» Work instructions:
Somewhere below are a line with "from_option (fun a => aer_CurrentTerm" and a later line with "Definition committable (r". Output exactly those lines and all lines between them.

Supplied data Start Marker

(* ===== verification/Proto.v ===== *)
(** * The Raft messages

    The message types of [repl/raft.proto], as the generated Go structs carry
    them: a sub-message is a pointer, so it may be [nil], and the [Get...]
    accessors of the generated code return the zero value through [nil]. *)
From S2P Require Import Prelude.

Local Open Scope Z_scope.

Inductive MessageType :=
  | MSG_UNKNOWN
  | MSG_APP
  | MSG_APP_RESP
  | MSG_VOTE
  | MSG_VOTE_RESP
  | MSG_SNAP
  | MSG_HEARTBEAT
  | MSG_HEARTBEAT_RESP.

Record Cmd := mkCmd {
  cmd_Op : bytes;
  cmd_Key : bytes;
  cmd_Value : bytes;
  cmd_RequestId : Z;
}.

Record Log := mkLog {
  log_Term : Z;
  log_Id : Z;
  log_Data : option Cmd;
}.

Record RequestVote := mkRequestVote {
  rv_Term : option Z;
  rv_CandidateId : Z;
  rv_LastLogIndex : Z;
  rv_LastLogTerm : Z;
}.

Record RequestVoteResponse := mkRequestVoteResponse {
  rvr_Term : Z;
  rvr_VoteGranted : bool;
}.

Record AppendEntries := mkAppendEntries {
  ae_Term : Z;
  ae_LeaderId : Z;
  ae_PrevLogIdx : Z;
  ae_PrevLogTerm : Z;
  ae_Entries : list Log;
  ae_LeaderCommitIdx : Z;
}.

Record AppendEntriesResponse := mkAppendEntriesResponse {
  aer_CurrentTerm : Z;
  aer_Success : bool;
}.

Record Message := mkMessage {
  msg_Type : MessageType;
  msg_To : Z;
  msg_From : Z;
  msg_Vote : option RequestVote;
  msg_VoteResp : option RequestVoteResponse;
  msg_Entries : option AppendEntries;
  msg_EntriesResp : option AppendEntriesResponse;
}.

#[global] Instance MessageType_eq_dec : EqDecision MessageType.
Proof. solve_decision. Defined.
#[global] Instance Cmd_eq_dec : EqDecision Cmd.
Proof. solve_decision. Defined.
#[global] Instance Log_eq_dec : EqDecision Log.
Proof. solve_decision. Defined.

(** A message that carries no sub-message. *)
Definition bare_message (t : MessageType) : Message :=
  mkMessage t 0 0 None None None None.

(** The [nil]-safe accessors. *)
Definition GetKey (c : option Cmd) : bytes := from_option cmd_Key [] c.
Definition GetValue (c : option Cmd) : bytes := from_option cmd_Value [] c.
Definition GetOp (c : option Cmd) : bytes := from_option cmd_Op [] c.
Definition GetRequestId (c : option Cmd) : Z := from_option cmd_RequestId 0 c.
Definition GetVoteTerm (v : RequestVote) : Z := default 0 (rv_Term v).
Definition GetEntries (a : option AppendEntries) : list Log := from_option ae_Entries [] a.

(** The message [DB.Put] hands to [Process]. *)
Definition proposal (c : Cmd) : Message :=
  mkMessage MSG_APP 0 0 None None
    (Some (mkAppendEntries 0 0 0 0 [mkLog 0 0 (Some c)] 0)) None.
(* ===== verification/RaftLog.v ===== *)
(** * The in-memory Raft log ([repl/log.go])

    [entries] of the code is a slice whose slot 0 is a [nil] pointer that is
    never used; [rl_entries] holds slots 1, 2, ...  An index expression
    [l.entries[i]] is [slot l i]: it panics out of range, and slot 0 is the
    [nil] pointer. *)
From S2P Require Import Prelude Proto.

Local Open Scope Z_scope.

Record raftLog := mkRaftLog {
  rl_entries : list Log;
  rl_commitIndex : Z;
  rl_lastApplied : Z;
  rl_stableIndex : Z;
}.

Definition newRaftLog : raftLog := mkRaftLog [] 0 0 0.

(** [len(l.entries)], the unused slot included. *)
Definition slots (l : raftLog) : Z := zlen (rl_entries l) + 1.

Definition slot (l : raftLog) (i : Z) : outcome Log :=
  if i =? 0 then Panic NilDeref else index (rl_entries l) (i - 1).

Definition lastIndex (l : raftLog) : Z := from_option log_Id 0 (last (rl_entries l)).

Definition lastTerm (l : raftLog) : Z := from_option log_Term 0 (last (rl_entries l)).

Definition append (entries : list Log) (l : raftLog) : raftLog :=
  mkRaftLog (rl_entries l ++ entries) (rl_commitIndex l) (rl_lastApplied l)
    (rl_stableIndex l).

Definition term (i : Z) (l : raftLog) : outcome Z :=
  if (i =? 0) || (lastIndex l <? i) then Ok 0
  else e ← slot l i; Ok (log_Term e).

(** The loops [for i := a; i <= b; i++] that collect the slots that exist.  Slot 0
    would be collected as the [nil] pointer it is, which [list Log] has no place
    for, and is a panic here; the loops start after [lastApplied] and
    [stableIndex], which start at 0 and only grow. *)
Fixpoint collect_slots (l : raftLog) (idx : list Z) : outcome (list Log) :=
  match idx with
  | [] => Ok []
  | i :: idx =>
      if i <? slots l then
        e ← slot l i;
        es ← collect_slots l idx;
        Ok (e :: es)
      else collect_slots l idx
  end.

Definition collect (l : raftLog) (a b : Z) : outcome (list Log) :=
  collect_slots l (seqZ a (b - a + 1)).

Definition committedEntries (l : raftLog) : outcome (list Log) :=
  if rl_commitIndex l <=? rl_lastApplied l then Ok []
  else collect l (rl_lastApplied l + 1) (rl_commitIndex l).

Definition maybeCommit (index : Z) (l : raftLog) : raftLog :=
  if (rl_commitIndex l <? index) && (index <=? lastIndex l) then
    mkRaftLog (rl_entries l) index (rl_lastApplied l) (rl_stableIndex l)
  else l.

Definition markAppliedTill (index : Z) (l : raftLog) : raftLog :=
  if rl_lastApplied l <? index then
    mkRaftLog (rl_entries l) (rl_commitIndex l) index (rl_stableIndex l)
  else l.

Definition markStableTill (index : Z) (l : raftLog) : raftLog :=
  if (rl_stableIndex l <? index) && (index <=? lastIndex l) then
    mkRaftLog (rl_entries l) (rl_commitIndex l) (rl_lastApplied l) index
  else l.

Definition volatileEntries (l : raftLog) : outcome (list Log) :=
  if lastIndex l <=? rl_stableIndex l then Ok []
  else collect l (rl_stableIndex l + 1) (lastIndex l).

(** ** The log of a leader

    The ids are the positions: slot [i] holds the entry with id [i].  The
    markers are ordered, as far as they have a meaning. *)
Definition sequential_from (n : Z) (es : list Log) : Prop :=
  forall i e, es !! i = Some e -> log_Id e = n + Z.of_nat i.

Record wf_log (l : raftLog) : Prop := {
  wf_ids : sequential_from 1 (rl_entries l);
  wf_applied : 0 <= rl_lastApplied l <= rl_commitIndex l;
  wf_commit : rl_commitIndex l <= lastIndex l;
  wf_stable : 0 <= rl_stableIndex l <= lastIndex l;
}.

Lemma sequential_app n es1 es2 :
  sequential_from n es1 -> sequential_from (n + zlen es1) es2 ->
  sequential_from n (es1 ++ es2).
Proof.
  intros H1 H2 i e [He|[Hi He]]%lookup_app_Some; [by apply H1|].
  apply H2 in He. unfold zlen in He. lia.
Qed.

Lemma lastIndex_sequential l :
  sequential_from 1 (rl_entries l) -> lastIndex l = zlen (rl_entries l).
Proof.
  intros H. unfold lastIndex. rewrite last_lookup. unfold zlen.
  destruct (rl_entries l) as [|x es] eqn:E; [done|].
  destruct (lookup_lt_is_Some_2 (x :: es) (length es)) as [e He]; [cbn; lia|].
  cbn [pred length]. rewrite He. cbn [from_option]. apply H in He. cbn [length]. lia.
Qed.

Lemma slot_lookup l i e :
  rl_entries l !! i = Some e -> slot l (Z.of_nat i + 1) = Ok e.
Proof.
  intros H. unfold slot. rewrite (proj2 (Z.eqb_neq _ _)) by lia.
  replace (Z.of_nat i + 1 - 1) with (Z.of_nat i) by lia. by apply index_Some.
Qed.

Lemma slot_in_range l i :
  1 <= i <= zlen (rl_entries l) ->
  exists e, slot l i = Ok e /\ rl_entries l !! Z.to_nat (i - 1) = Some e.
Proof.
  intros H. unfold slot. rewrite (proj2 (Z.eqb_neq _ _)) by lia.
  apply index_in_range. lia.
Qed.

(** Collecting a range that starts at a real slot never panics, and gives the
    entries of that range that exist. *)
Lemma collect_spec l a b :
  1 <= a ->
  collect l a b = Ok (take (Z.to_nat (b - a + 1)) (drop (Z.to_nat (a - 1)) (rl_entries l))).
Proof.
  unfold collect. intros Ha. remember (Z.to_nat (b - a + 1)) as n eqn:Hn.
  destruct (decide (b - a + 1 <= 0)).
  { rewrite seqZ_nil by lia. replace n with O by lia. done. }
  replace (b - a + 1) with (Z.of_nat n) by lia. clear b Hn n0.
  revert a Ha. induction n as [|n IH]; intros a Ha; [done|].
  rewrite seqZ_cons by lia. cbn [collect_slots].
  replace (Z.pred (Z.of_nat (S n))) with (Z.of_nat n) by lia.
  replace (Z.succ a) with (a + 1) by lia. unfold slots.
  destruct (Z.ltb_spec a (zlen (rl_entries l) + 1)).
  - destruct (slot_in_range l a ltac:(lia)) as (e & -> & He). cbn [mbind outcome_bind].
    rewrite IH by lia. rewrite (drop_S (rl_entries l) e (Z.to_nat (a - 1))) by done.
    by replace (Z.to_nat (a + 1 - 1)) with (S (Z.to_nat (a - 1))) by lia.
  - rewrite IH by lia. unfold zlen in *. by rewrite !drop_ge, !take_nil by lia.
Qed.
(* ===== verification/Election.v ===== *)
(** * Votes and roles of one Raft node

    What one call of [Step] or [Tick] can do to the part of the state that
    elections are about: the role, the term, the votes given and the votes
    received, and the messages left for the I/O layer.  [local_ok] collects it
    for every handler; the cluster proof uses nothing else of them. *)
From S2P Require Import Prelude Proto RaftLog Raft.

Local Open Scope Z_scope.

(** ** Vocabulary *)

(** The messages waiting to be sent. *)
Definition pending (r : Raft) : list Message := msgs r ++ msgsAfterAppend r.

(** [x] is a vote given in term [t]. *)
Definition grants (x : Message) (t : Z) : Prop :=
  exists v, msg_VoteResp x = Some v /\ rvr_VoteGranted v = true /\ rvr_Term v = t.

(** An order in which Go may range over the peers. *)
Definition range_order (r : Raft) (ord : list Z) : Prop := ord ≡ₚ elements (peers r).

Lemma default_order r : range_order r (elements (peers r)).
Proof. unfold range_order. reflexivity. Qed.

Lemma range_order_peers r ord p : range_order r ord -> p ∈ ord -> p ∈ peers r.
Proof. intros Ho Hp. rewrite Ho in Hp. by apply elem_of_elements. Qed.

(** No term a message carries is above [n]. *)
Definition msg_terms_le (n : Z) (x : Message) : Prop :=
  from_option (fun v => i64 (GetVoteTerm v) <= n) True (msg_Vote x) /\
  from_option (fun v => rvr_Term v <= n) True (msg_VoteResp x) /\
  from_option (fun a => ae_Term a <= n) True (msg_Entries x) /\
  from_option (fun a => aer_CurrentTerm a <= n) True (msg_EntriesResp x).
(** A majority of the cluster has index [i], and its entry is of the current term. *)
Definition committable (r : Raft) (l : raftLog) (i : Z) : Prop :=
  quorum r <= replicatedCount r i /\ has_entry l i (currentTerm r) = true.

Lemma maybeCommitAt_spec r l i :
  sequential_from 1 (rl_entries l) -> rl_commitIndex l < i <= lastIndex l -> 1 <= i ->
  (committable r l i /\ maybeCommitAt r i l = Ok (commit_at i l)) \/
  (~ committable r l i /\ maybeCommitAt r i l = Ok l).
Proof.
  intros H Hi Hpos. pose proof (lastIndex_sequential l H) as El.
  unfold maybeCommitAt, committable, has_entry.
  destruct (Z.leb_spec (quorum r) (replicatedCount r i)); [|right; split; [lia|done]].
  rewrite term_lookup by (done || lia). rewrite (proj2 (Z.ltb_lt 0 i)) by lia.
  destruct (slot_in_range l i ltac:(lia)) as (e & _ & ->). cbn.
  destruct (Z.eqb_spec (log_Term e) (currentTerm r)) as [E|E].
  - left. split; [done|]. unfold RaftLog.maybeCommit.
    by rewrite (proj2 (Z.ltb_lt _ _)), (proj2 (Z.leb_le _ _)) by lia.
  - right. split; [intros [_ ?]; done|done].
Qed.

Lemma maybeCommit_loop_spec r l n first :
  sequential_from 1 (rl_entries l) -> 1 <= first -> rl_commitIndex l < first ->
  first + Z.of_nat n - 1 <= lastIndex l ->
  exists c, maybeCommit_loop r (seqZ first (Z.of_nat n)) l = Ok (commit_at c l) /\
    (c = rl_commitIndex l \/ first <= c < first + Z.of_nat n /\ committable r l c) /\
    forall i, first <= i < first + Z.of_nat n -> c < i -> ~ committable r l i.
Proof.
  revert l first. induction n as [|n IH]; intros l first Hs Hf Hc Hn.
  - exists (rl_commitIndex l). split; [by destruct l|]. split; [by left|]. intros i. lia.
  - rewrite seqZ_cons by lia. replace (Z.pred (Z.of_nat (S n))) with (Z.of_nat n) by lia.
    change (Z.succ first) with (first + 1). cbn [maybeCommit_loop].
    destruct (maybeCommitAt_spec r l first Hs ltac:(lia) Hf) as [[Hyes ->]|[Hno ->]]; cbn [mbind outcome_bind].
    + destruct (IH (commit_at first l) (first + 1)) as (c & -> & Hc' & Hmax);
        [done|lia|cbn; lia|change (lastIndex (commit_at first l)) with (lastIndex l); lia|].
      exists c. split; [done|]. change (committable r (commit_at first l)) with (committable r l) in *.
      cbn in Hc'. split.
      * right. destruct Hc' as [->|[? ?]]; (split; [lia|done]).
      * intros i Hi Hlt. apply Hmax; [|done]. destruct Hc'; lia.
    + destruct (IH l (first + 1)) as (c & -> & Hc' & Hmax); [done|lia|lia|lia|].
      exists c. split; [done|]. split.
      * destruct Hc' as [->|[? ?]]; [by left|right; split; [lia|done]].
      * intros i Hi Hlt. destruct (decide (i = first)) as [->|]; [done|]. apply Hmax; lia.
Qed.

Supplied data End Marker

» Solved problem:
  from_option (fun a => aer_CurrentTerm a <= n) True (msg_EntriesResp x).
(** A majority of the cluster has index [i], and its entry is of the current term. *)
Definition committable (r : Raft) (l : raftLog) (i : Z) : Prop :=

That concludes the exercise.